Scooter Libby was convicted to lying to the prosecution team during the hunt for the Valarie Plame leaker some years ago. He was the only perp they could find, and his "crime" had nothing to do with the alleged purpose of the investigation. G.W. Bush ultimately commuted Libby's sentence, but the conviction still mars his record.
Martha Stewart had that problem. And now we learn that George Papadopoulos had the same problem: Ex-Trump campaign adviser George Papadopoulos pleads guilty to lying to FBI about Russian contacts.
Brings to mind my own experience. Years ago a work acquaintance applied for a government job that required an FBI investigation of the applicant. He used me as a reference, and a neatly trimmed FBI agent payed me a visit. He was cordial, in a businesslike manner. And he explained that lying to him was a crime punishable with a prison sentence.
He proceeded to ask about use of illegal drugs by the job applicant. I answered truthfully. My friend had never talked about drug use to me, and I had never witnessed any drug use by him. During the course of the interview the agent asked the drug question several times. And he repeated the warning about lying several times. What the hell was going on? Was my friend a junkie? A drug dealer? What?
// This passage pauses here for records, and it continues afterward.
Definition cex_board : St :=
  set_g button_platform_data 1
    (set_buttons [mkButton 0 500 KEY_VOLUMEUP EV_KEY HEADSET_BUTTON_STATE_RELASED]
       (probed_state cex_hw)).

(** The thread build runs: a plug-in of the headset; a button edge whose
    work finds the readings implausible and re-arms the detect timer
    (lines 344-348) without touching the button interrupt; the timer;
    the detection, which now classifies a headphone without a mic; a
    second button edge, and its work. *)
Definition cex_before_key : St :=
  let s1 := @plug_in_run thread_backend cex_board in
  let s2 := (@headset_button_irq_handler thread_backend @@ s1)%hs in
  let s3 := (@worker_step thread_backend @@ s2)%hs in
  let s4 := (@timer_tick thread_backend @@ (set_now (st_now s3 + 1000) s3))%hs in
  let s5 := (@worker_step thread_backend @@ s4)%hs in
  (@headset_button_irq_handler thread_backend @@ s5)%hs.

(** (C35) The spec's invariant "button events are only emitted while a
    headset with a microphone is inserted" does not hold: when the button
    work's ignore path re-arms the detect timer, the detection that
    follows runs without a detect edge, so it never disables the button
    interrupt; if it finds a headphone without a mic it publishes
    [HeadsetNoMic] with the button interrupt still enabled, and the next
    button work sends a key-down.  The run is reachable from a probed
    driver by the kernel's steps. *)
Theorem headphone_key_reachable :
  exists s s',
    rtc (@sys_step thread_backend) cex_board s /\ @sys_step thread_backend s s'
    /\ alpha s = mkAState (Some HeadsetNoMic) true
    /\ st_trace s' = st_trace s ++ [EvInput EV_KEY KEY_VOLUMEUP 1; EvSync].
Proof.
  exists cex_before_key, (@worker_step thread_backend @@ cex_before_key)%hs.
  split; [|split; [apply sys_worker|split; vm_compute; reflexivity]].
  unfold cex_before_key. eapply rtc_trans; [apply plug_in_run_reach|].
  eapply rtc_l; [apply sys_button_irq; vm_compute; reflexivity|].
  eapply rtc_l; [apply sys_worker|].
  eapply rtc_l; [apply (sys_clock _ 1000); lia|].
  eapply rtc_l; [apply sys_timer|].
  eapply rtc_l; [apply sys_worker|].
  eapply rtc_l; [apply sys_button_irq; vm_compute; reflexivity|].
  apply rtc_refl.
Qed.

(** ** Two buttons pressed at once *)

(** A board with two buttons, [0, 500) for KEY_VOLUMEUP (115) and
    [500, 1000) for KEY_VOLUMEDOWN (114), and a headset with a mic
    (conversions 0-9); the button works read 100 for their ignore test
    and key readings of 250 (conversion 22) and 700 (conversion 37); the
    comparators report the button down throughout. *)
Definition two_key_hw : HwInputs :=
  mkHw (fun n => if (n <? 5)%nat then 3000 else if (n <? 10)%nat then 500
                 else if (n =? 22)%nat then 250 else if (n =? 37)%nat then 700 else 100)
       (fun _ => 0xe0) (fun _ => 1).

Definition two_key_board : St :=
  set_g button_platform_data 1
    (set_buttons [mkButton 0 500 KEY_VOLUMEUP EV_KEY HEADSET_BUTTON_STATE_RELASED;
                  mkButton 500 1000 114 EV_KEY HEADSET_BUTTON_STATE_RELASED]
       (probed_state two_key_hw)).

(** The thread build runs: a plug-in; a button edge and its work; a second
    button edge and its work. *)
Definition two_key_run : St :=
  let s1 := @plug_in_run thread_backend two_key_board in
  let s2 := (@headset_button_irq_handler thread_backend @@ s1)%hs in
  let s3 := (@worker_step thread_backend @@ s2)%hs in
  let s4 := (@headset_button_irq_handler thread_backend @@ s3)%hs in
  (@worker_step thread_backend @@ s4)%hs.

(** (C10) The table can hold two pressed entries at once, against the
    spec's invariant that at most one entry is pressed: from a probed
    board, after a plug-in of a headset with a mic, two button edges whose
    works read keys of different ranges send two key-downs with no key-up
    between and leave both entries pressed.  The button work never checks
    whether a key is already down (lines 360-376), and the run is one the
    kernel's steps reach. *)
Theorem two_presses_reachable :
  exists s,
    rtc (@sys_step thread_backend) two_key_board s
    /\ alpha s = mkAState (Some HeadsetMic) true
    /\ map bstate (st_buttons s) = [HEADSET_BUTTON_STATE_PRESSED; HEADSET_BUTTON_STATE_PRESSED]
    /\ st_trace s = st_trace (@plug_in_run thread_backend two_key_board)
                    ++ [EvIrqType 7 4; EvInput EV_KEY KEY_VOLUMEUP 1; EvSync;
                        EvIrqType 7 8; EvInput EV_KEY 114 1; EvSync].
Proof.
  exists two_key_run. split; [|vm_compute; repeat split; reflexivity].
  unfold two_key_run. eapply rtc_trans; [apply plug_in_run_reach|].
  eapply rtc_l; [apply sys_button_irq; vm_compute; reflexivity|].
  eapply rtc_l; [apply sys_worker|].
  eapply rtc_l; [apply sys_button_irq; vm_compute; reflexivity|].
  eapply rtc_l; [apply sys_worker|]. apply rtc_refl.
Qed.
Anyway, I called my friend after the interview and told him about all the drug talk. My friend laughed and then joked about his use of marijuana in the past. Jeez, man! Don't tell me that! No wonder the FBI guy was so focused on that -- others had told them a different story than mine.
I was very much out of the loop on that personal issue. And either the FBI guy figured that out, or I was too small a fry to go after.
In any event, whenever I hear of someone being prosecuted -- or accepting a plea bargain -- for lying to the FBI I'm reminded of how easy it would be to get snared in that trap.